Microphones are important in filmmaking and picking up a good professional one will go a long way. Depending on your budget there are microphones that will suit every project and every pocket. Some microphones that you can use when shooting a documentary film are:
- Shotgun Microphones
- Handheld Microphones
- Lapel Microphones
- Wireless Microphones, and
- Smartphone Microphones
Before the Shoot
Preparing for the shoot is essential and so is a comprehensive checklist of all the equipment you will need. Yes, you have probably heard it from your filmmaking studies that lists are the most crucial part of preparing for your shoot. However, checking all your equipment is equally important if not even more critical for your pre-shoot preps. Every cable, microphone, and socket should be tested if they sync well with all the audio and video equipment. No point buying or renting equipment if your other devices aren’t able to sync correctly.
During the Shoot
Check your audio levels regularly before and during you begin shooting. You have to make sure that the sound is not too high or too low. Depending on the video camera you are using, the audio level controls will be independent or dependant on the camera. If you are using a microphone that is inbuilt into your camera, then you will have to stay close to your subject to pick up any sound. Plus there is a considerable compromise you would have to make on the quality of the audio. Therefore, an external mic connected to the camera is the best way with the microphone set up to pick up the tone correctly.
If you have seen videographers, you will notice that they all have headphones. These headphones are not just accessories. They play a significant part is monitoring the sound while the video is being recorded. Therefore, as a documentary filmmaker, it is essential always to wear headphones when shooting with sound. Make sure that the subject tests the microphones with a chosen phrase so that the levels can be set just before taking a shot. Background noises can also be controlled accordingly.

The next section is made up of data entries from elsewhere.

(** ** The edit dialog *)

Lemma filter_id_single (db : DB) (q : Patient) :
  NoDup (map id db) -> In q db -> filter (fun x => id x === id q) db = [q].
Proof.
  induction db as [|x db IH]; simpl; [tauto|]. intros Hnd [<-|Hin]; inversion Hnd as [|? ? Hx Hnd']; subst.
  - rewrite String.eqb_refl. f_equal. apply filter_nil_existsb.
    destruct (existsb _ _) eqn:E; [|reflexivity]. exfalso. apply Hx.
    apply existsb_exists in E as [y [Hy Hyq]]. apply String.eqb_eq in Hyq. rewrite <- Hyq. apply in_map, Hy.
  - destruct (String.eqb_spec (id x) (id q)) as [E|E]; [|apply IH; assumption].
    exfalso. apply Hx. rewrite E. apply in_map, Hin.
Qed.

Lemma update_rows_same (db : DB) (q : Patient) (np : NewPatient) :
  NoDup (map id db) -> In q db -> set_columns np q = q -> update_rows db (id q) np = db.
Proof.
  intros Hnd Hin Hset. unfold update_rows. rewrite <- (map_id db) at 2. apply map_ext_in.
  intros x Hx. destruct (String.eqb_spec (id x) (id q)) as [E|E]; [|reflexivity].
  assert (x = q) as ->; [|exact Hset].
  apply (NoDup_map_eq id db); assumption.
Qed.

Lemma or_null_or_empty (o : option string) : o <> Some "" -> or_null (or_empty o) = o.
Proof. destruct o as [s|]; simpl; [|reflexivity]. unfold or_null. destruct (String.eqb_spec s ""); congruence. Qed.

Lemma set_columns_form_of (q : Patient) :
  phone q <> Some "" -> email q <> Some "" -> set_columns (form_payload (form_of q)) q = q.
Proof.
  intros Hp He. destruct q. unfold set_columns, form_payload, form_of. simpl in *.
  rewrite !or_null_or_empty by assumption. reflexivity.
Qed.

(** In a store that keeps its unique constraint, no row but [q] has
    [q]'s CPF. *)
Lemma cpf_free_self (db : DB) (q : Patient) :
  NoDup (map cpf db) -> In q db -> cpf_taken db (Some (id q)) (cpf q) = false.
Proof.
  intros Hnd Hin. unfold cpf_taken. apply not_true_iff_false. rewrite existsb_exists.
  intros (x & Hx & E). apply andb_true_iff in E as [E1 E2]. apply String.eqb_eq in E1.
  assert (x = q) as -> by (apply (NoDup_map_eq cpf db); assumption).
  rewrite String.eqb_refl in E2. discriminate E2.
Qed.

(** Unfolds the handlers and setters of the page, so that a session of
    events computes down to the requests and the store's answers. *)
Ltac page_steps :=
  cbv beta iota zeta delta [run fold_left fst snd step isPending handleEditSubmit handleSubmit openEditDialog
       openViewDialog openDeleteDialog mutate settled set_inflight setIsEditDialogOpen setFormData
       setSelectedPatient setIsDialogOpen setIsViewDialogOpen setIsDeleteDialogOpen setFilters setIsFiltersOpen
       setSearchTerm toast invalidate createPatient_settled updatePatient_settled deletePatient_settled
       inflight formData selectedPatient isDialogOpen isEditDialogOpen isViewDialogOpen isDeleteDialogOpen
       patients toasts filters searchTerm isFiltersOpen m_kind m_error nth_error remove_nth existsb
       mutation_eqb app List.length Nat.eqb createPatient_fn updatePatient_fn deletePatient_fn single_match].

(** C20: in a store whose ids and CPFs are unique, editing a patient and
    saving without changing anything writes the row back as it was (the update, once answered, leaves the store equal
    to what it was), closes the dialog, clears the selection and the form
    and shows the success toast; the only columns that could change are a
    phone or e-mail stored as [""], which come back as [null]. *)
Theorem edit_unchanged_roundtrip (p : Page) (db : DB) (q : Patient) (r0 r : Reply) :
  inflight p = [] -> NoDup (map id db) -> NoDup (map cpf db) -> In q db -> fault r = None ->
  missing_required (form_of q) = false -> phone q <> Some "" -> email q <> Some "" ->
  let s := run (p, db) [(r0, EditClick q); (r, SubmitEdit); (r0, Settle 0)] in
  snd s = db /\ patients (fst s) = query_patients db /\ isEditDialogOpen (fst s) = false /\
  selectedPatient (fst s) = None /\ formData (fst s) = emptyFormData /\ inflight (fst s) = [] /\
  toasts (fst s) = (toasts p ++ [ToastSuccess "Paciente atualizado com sucesso!"])%list.
Proof.
  intros Hin0 Hnd Hcpf Hin Hf Hmiss Hph Hem. unfold updatePatient_fn, single_match.
  destruct p; cbn in Hin0; subst.
  pose proof (update_rows_same _ _ _ Hnd Hin (set_columns_form_of _ Hph Hem)) as Hup.
  pose proof (cpf_free_self db q Hcpf Hin : cpf_taken db (Some (id q)) (n_cpf (form_payload (form_of q))) = false) as Hfree.
  repeat progress (page_steps; rewrite ?Hin0, ?Hmiss, ?Hf, ?(filter_id_single _ _ Hnd Hin), ?Hfree, ?Hup).
  repeat split.
Qed.

(** ** Sample data *)

Definition ana : Patient :=
  mkPatient "7c9e6679-7425-40de-944b-e07fc1f90ae7" "Ana Souza" "123.456.789-01" "1990-05-17"
            (Some "(11) 98765-4321") None "Ativo" 1736500000000 1736500000000.
Definition bruno : Patient :=
  mkPatient "16fd2706-8baf-433b-82eb-8c7fada847da" "Bruno Lima" "987.654.321-00" "1985-11-02"
            None None "Internado" 1736600000000 1736600000000.
Definition sample_db : DB := [ana; bruno].
Definition ok_reply : Reply := mkReply "e4eaaaf2-d142-11e1-b3e4-080027620cdd" 1736700000000 None.
Definition dup_reply : Reply :=
  mkReply "" 1736700000000 (Some "duplicate key value violates unique constraint patients_cpf_key").

Lemma edit_unchanged_roundtrip_witness :
  let s := run (initial_page sample_db, sample_db) [(ok_reply, EditClick ana); (ok_reply, SubmitEdit); (ok_reply, Settle 0)] in
  snd s = sample_db /\ patients (fst s) = query_patients sample_db /\ isEditDialogOpen (fst s) = false /\
  selectedPatient (fst s) = None /\ formData (fst s) = emptyFormData /\ inflight (fst s) = [] /\
  toasts (fst s) = ([] ++ [ToastSuccess "Paciente atualizado com sucesso!"])%list.
Proof.
  apply (edit_unchanged_roundtrip (initial_page sample_db) sample_db ana ok_reply ok_reply);
    try reflexivity; try discriminate.
  - apply Schema.nodupb_NoDup. reflexivity.
  - apply Schema.nodupb_NoDup. reflexivity.
  - left. reflexivity.
Defined.

Lemma cpf_taken_in (db : DB) (q : Patient) : In q db -> cpf_taken db None (cpf q) = true.
Proof.
  intros Hin. unfold cpf_taken. apply existsb_exists. exists q. split; [exact Hin|].
  rewrite String.eqb_refl. reflexivity.
Qed.

Lemma duplicate_cpf_message : handlePatientError (ThrownError DUPLICATE_CPF_ERROR) = CPF_DUPLICATE_MESSAGE.
Proof. vm_compute. reflexivity. Qed.

(** C19: one form state serves both dialogs and closing the edit dialog
    does not reset it: after "Editar" on a listed patient and
    "Cancelar", the "Novo Paciente" dialog opens filled with that
    patient's data; saving it asks the store for a second row with the
    same CPF, which the store refuses: nothing is written, and the
    dialog stays open on the patient's data with "CPF já cadastrado no
    sistema.". *)
Theorem cancel_edit_prefills_new (p : Page) (db : DB) (q : Patient) (r0 r : Reply) :
  inflight p = [] -> fault r = None -> missing_required (form_of q) = false -> In q db ->
  let s := run (p, db) [(r0, EditClick q); (r0, EditDialogOpenChange false); (r0, NewDialogOpenChange true)] in
  new_dialog_view (fst s) = form_dialog true "Cadastrar Novo Paciente"
    "Preencha os dados do paciente para realizar o cadastro." "Salvar" false (form_of q) /\
  let s' := run s [(r, SubmitNew); (r0, Settle 0)] in
  snd s' = db /\ isDialogOpen (fst s') = true /\ formData (fst s') = form_of q /\
  toasts (fst s') = (toasts p ++ [ToastError CPF_DUPLICATE_MESSAGE])%list.
Proof.
  intros Hin0 Hf Hmiss Hin. unfold new_dialog_view, createPatient_fn.
  pose proof (cpf_taken_in db q Hin : cpf_taken db None (n_cpf (form_payload (form_of q))) = true) as Htaken.
  destruct p; cbn in Hin0; subst.
  repeat progress (page_steps; rewrite ?Hin0, ?Hmiss, ?Hf, ?Htaken, ?duplicate_cpf_message).
  repeat split.
Qed.

Lemma cancel_edit_prefills_new_witness :
  let s := run (initial_page sample_db, sample_db)
                 [(ok_reply, EditClick ana); (ok_reply, EditDialogOpenChange false); (ok_reply, NewDialogOpenChange true)] in
  new_dialog_view (fst s) = form_dialog true "Cadastrar Novo Paciente"
    "Preencha os dados do paciente para realizar o cadastro." "Salvar" false (form_of ana) /\
  let s' := run s [(ok_reply, SubmitNew); (ok_reply, Settle 0)] in
  snd s' = sample_db /\ isDialogOpen (fst s') = true /\ formData (fst s') = form_of ana /\
  toasts (fst s') = ([] ++ [ToastError CPF_DUPLICATE_MESSAGE])%list.
Proof. apply (cancel_edit_prefills_new (initial_page sample_db)); [reflexivity|reflexivity|reflexivity|left; reflexivity]. Defined.

(** C18: the callbacks of a deletion run on the page as it is when the
    answer arrives: if the user opens "Editar" on another patient while the
    deletion is pending, its [onSuccess] clears the selection under the
    open edit dialog, whose complete form then only gets "Preencha todos
    os campos obrigatórios." and is never saved. *)
Theorem delete_settle_blocks_edit (p : Page) (db : DB) (q1 q2 : Patient) (r0 r r' : Reply) :
  inflight p = [] -> fault r = None -> missing_required (form_of q2) = false ->
  let s := run (p, db) [(r0, DeleteClick q1); (r, DeleteConfirm); (r0, EditClick q2); (r0, Settle 0)] in
  snd s = delete_rows db (id q1) /\ isEditDialogOpen (fst s) = true /\ formData (fst s) = form_of q2 /\
  missing_required (formData (fst s)) = false /\
  step r' s SubmitEdit = (toast (fst s) (ToastError REQUIRED_MSG), snd s).
Proof.
  intros Hin0 Hf Hmiss. unfold deletePatient_fn. destruct p; cbn in Hin0; subst.
  repeat progress (page_steps; rewrite ?Hin0, ?Hmiss, ?Hf). repeat split; assumption.
Qed.

Lemma delete_settle_blocks_edit_witness :
  let s := run (initial_page sample_db, sample_db)
                 [(ok_reply, DeleteClick bruno); (ok_reply, DeleteConfirm); (ok_reply, EditClick ana); (ok_reply, Settle 0)] in
  snd s = delete_rows sample_db (id bruno) /\ isEditDialogOpen (fst s) = true /\ formData (fst s) = form_of ana /\
  missing_required (formData (fst s)) = false /\
  step ok_reply s SubmitEdit = (toast (fst s) (ToastError REQUIRED_MSG), snd s).
Proof. apply delete_settle_blocks_edit; reflexivity. Defined.

(** A failed insert leaves the store as it was, keeps the dialog and
    everything typed in the form, and shows one toast, one of the fixed
    messages of [errorHandler.ts]. *)
Theorem create_error_keeps_form (p : Page) (db : DB) (r r0 : Reply) (m : string) :
  inflight p = [] -> missing_required (formData p) = false -> fault r = Some m ->
  let s := run (p, db) [(r, SubmitNew); (r0, Settle 0)] in
  snd s = db /\ formData (fst s) = formData p /\ isDialogOpen (fst s) = isDialogOpen p /\ inflight (fst s) = [] /\
  exists msg, toasts (fst s) = (toasts p ++ [ToastError msg])%list /\ In msg fixed_messages.
Proof.
  intros Hin0 Hmiss Hf. unfold createPatient_fn. destruct p; cbn in Hin0, Hmiss; subst.
  repeat progress (page_steps; rewrite ?Hin0, ?Hmiss, ?Hf).
  repeat split. eexists. split; [reflexivity|apply handlePatientError_in].
Qed.

Lemma create_error_keeps_form_witness :
  let p := setFormData (setIsDialogOpen (initial_page sample_db) true) (form_of ana) in
  let s := run (p, sample_db) [(dup_reply, SubmitNew); (ok_reply, Settle 0)] in
  snd s = sample_db /\ formData (fst s) = formData p /\ isDialogOpen (fst s) = isDialogOpen p /\ inflight (fst s) = [] /\
  exists msg, toasts (fst s) = (toasts p ++ [ToastError msg])%list /\ In msg fixed_messages.
Proof. apply (create_error_keeps_form _ _ dup_reply ok_reply "duplicate key value violates unique constraint patients_cpf_key"); reflexivity. Defined.

(** C21: with no search text and no status, the birth-date filter keeps
    exactly the patients born between the two dates, both included, by
    calendar day: both sides are UTC midnights, so the local time zone
    plays no part (unlike the audit log's date filter). *)
Theorem filteredPatients_birth_range (p : Page) (nf nt : Z) :
  searchTerm p = "" -> f_status (filters p) = "" ->
  parse_ymd (dateFrom (filters p)) = Some nf -> parse_ymd (dateTo (filters p)) = Some nt ->
  filteredPatients p =
  filter (fun q => match parse_ymd (birth_date q) with
                   | Some n => (nf <=? n)%Z && (n <=? nt)%Z
                   | None => false
                   end) (patients p).
Proof.
  intros Hs Hst Hf Ht. unfold filteredPatients. apply filter_ext. intros q.
  unfold matchesSearch, matchesStatus, matchesDateFrom, matchesDateTo.
  rewrite Hs, Hst, (parse_ymd_nonempty _ _ Hf), (parse_ymd_nonempty _ _ Ht), !date_ge_days, Hf, Ht.
  simpl. rewrite includes_empty. destruct (parse_ymd (birth_date q)); reflexivity.
Qed.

Tricks for Audio Recording
- If heavy vehicles are passing by when you are shooting an interview, you can do two things. One, you can ask the person to repeat their statement, or you can show the vehicle to bring in the sense of naturality to the scene.
- You can blend the sound mix in the end when you record background noises when recording. You can achieve this by recording some background noise before and after the scene has been shot.
- Environment sounds are not a bad thing. You can use these to bring the reality feature to the interview. Especially when it comes to documentary, authenticity counts. Therefore, having the sound of coffee machines in the background churning out coffee is not a bad thing when you interview a barista. You can record these sounds separately on different microphones as well if you wish to alter the volumes.